Please help me. Yesterday I finally officially broke up with
This is a blue board which means that it's for everybody (Safe For Work content only). If you see any adult content, please report it.
Please support this website by donating Bitcoins to 16mKtbZiwW52BLkibtCr8jUg2KVUMTxVQ5
Thread replies: 2
Thread images: 1
Post No. 16612992
Please help me. Yesterday I finally officially broke up with my ex who was also my best friend after a very horrible final months and I have been crying basically nonstop since.
I spent hours trying to read things that rationalize why ending it was the best thing I could do for both of us, especially myself.
I still can't shake how much I miss him, how scared I am to be completely alone in this merciless world. It feels so unfair. We both loved each other a great deal and neither of us wanted it to end but it just became so horribly toxic.
It doesn't really help that I don't really have any other close friends, I don't have a family, I have no one.
I don't know what to do.
I made the cleanest break a person possibly could yet i know deep in my heart there's still that naive thread of hope and desire to go crawling back, even though I know that is the worst thing I could do to myself.
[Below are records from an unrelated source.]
(** * Galata in-page test harness ([packages/galata/src/inpage/index.ts])

    A shallow embedding of the [JLabTestInpage] class and the properties of
    its synchronisation and notebook primitives.

    Conventions of the embedding:
    - a JavaScript string is the list of its UTF-16 code units;
    - time is counted in milliseconds on [Z]; timers are ideal (a callback
      runs exactly when it is due), and a delay is taken as it is given, as
      the host does for delays below 2^31;
    - the numbers of [notebookWillScroll] are IEEE 754 double-precision
      numbers, the kernel's primitive floats;
    - a promise that depends on polling is computed with a [fuel] that bounds
      the number of timer events simulated; [None] means "still pending
      after that many events";
    - the host application (JupyterLab) is an external collaborator: what it
      answers is given by oracles (fields of records, or section variables).
*)

From Stdlib Require Import ZArith QArith Qabs Qpower Lia List String Ascii.
From Stdlib Require Floats.
From stdpp Require Import base list gmap strings.

Local Open Scope Z_scope.

(* ===================================================================== *)
(** * Part I: the embedding                                               *)
(* ===================================================================== *)

(** ** JavaScript strings *)
Module Js.

Definition code_unit := N.
Definition jsstring := list code_unit.

(** A string literal of the source, as a list of code units. *)
Definition lit (s : string) : jsstring :=
  map N_of_ascii (list_ascii_of_string s).

(** ECMAScript [WhiteSpace] and [LineTerminator] code points: the
    characters [String.prototype.trim] removes. *)
Definition isWhiteSpace (c : code_unit) : bool :=
  let c := Z.of_N c in
  (c =? 0x09) || (c =? 0x0A) || (c =? 0x0B) || (c =? 0x0C) || (c =? 0x0D)
  || (c =? 0x20) || (c =? 0xA0) || (c =? 0x1680)
  || ((0x2000 <=? c) && (c <=? 0x200A))
  || (c =? 0x2028) || (c =? 0x2029) || (c =? 0x202F) || (c =? 0x205F)
  || (c =? 0x3000) || (c =? 0xFEFF).

Fixpoint trimStart (s : jsstring) : jsstring :=
  match s with
  | [] => []
  | c :: s' => if isWhiteSpace c then trimStart s' else s
  end.

Definition trimEnd (s : jsstring) : jsstring := rev (trimStart (rev s)).

Definition trim (s : jsstring) : jsstring := trimEnd (trimStart s).

(** Truthiness of a string: only the empty string is falsy. *)
Definition truthy (s : jsstring) : bool :=
  match s with [] => false | _ => true end.

Definition eqb (a b : jsstring) : bool := bool_decide (a = b).

End Js.

(** ** The notebook document model, [addNotebookCell] and [setNotebookCell]
    (index.ts, lines 130-173) *)
Module NotebookModel.
Import Js.

(** [nbformat.CellType] *)
Inductive CellType := code | markdown | raw.

(** What [contentFactory.createCell(cellType, {cell: {cell_type, source,
    metadata: {}}})] builds. *)
Record ICellModel := mkCell {
  cell_type : CellType;
  source : jsstring
}.

(** Calls made on the host's notebook, in the order they are made. *)
Inductive host_call :=
| InsertBelow
| BeginCompoundOperation
| CellsSet (index : Z) (cell : ICellModel)
| EndCompoundOperation
| Update.

(** [nbPanel.content]: the cell list ([nb.model.cells], mirrored one to one
    by [nb.widgets]), the active cell, and the log of host calls. *)
Record Notebook := mkNotebook {
  cells : list ICellModel;
  activeCellIndex : Z;
  calls : list host_call
}.

Definition record (c : host_call) (nb : Notebook) : Notebook :=
  mkNotebook (cells nb) (activeCellIndex nb) (calls nb ++ [c]).

(** [nb.widgets.length] *)
Definition numCells (nb : Notebook) : Z := Z.of_nat (length (cells nb)).

Definition createCell (cellType : CellType) (src : jsstring) : ICellModel :=
  mkCell cellType src.

(** [nb.model.cells.set(index, cell)].  A negative key is not an element of
    a JavaScript array, so the elements stay as they are; an index past the
    end is never passed by the callers below ([set_index_in_range]). *)
Definition cells_set (index : Z) (cell : ICellModel) (nb : Notebook) : Notebook :=
  let nb := record (CellsSet index cell) nb in
  if index <? 0 then nb
  else mkNotebook (<[Z.to_nat index := cell]> (cells nb))
                  (activeCellIndex nb) (calls nb).

Definition beginCompoundOperation := record BeginCompoundOperation.
Definition endCompoundOperation := record EndCompoundOperation.
Definition update := record Update.

Definition setNotebookCell (nb : Notebook) (cellIndex : Z)
    (cellType : CellType) (src : jsstring) : bool * Notebook :=
  let numCells := numCells nb in
  if (cellIndex <? 0) || (cellIndex >=? numCells) then (false, nb)
  else
    let nb := beginCompoundOperation nb in
    let nb := cells_set cellIndex (createCell cellType src) nb in
    let nb := endCompoundOperation nb in
    let nb := update nb in
    (true, nb).

Section AddCell.
(** [NotebookActions.insertBelow(nb)] belongs to the host. *)
Variable insertBelow : Notebook -> Notebook.

Definition addNotebookCell (nb : Notebook)
    (cellType : CellType) (src : jsstring) : bool * Notebook :=
  let nb := insertBelow nb in
  let numCells := numCells nb in
  let nb := beginCompoundOperation nb in
  let nb := cells_set (numCells - 1) (createCell cellType src) nb in
  let nb := endCompoundOperation nb in
  let nb := update nb in
  (true, nb).
End AddCell.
I'm sorry I know this is super pathetic but this all happened right at the beginning of my winter break so I can't even talk to the shitty therapists I occasionally see at school. So I'm here.
Being completely alone with nothing but an abusive mother during the holidays doesn't exactly fucking help either. Especially when I was supposed to spend New Years with him.
Fuck I want to die so badly to be honest familiars
In retrospect there's probably nothing someone here could tell me that would help I am just thrashing around desperately at this point it just hurts so much and my life and I am a fucking mess
Thread posts: 2
Thread images: 1
If a post contains copyrighted or illegal content, please click on that post's [Report] button and fill out a post removal request
All trademarks and copyrights on this page are owned by their respective parties. Images uploaded are the responsibility of the Poster. Comments are owned by the Poster.
This is a 4chan archive - all of the content originated from that site. This means that 4Archive shows an archive of their content. If you need information for a Poster - contact them.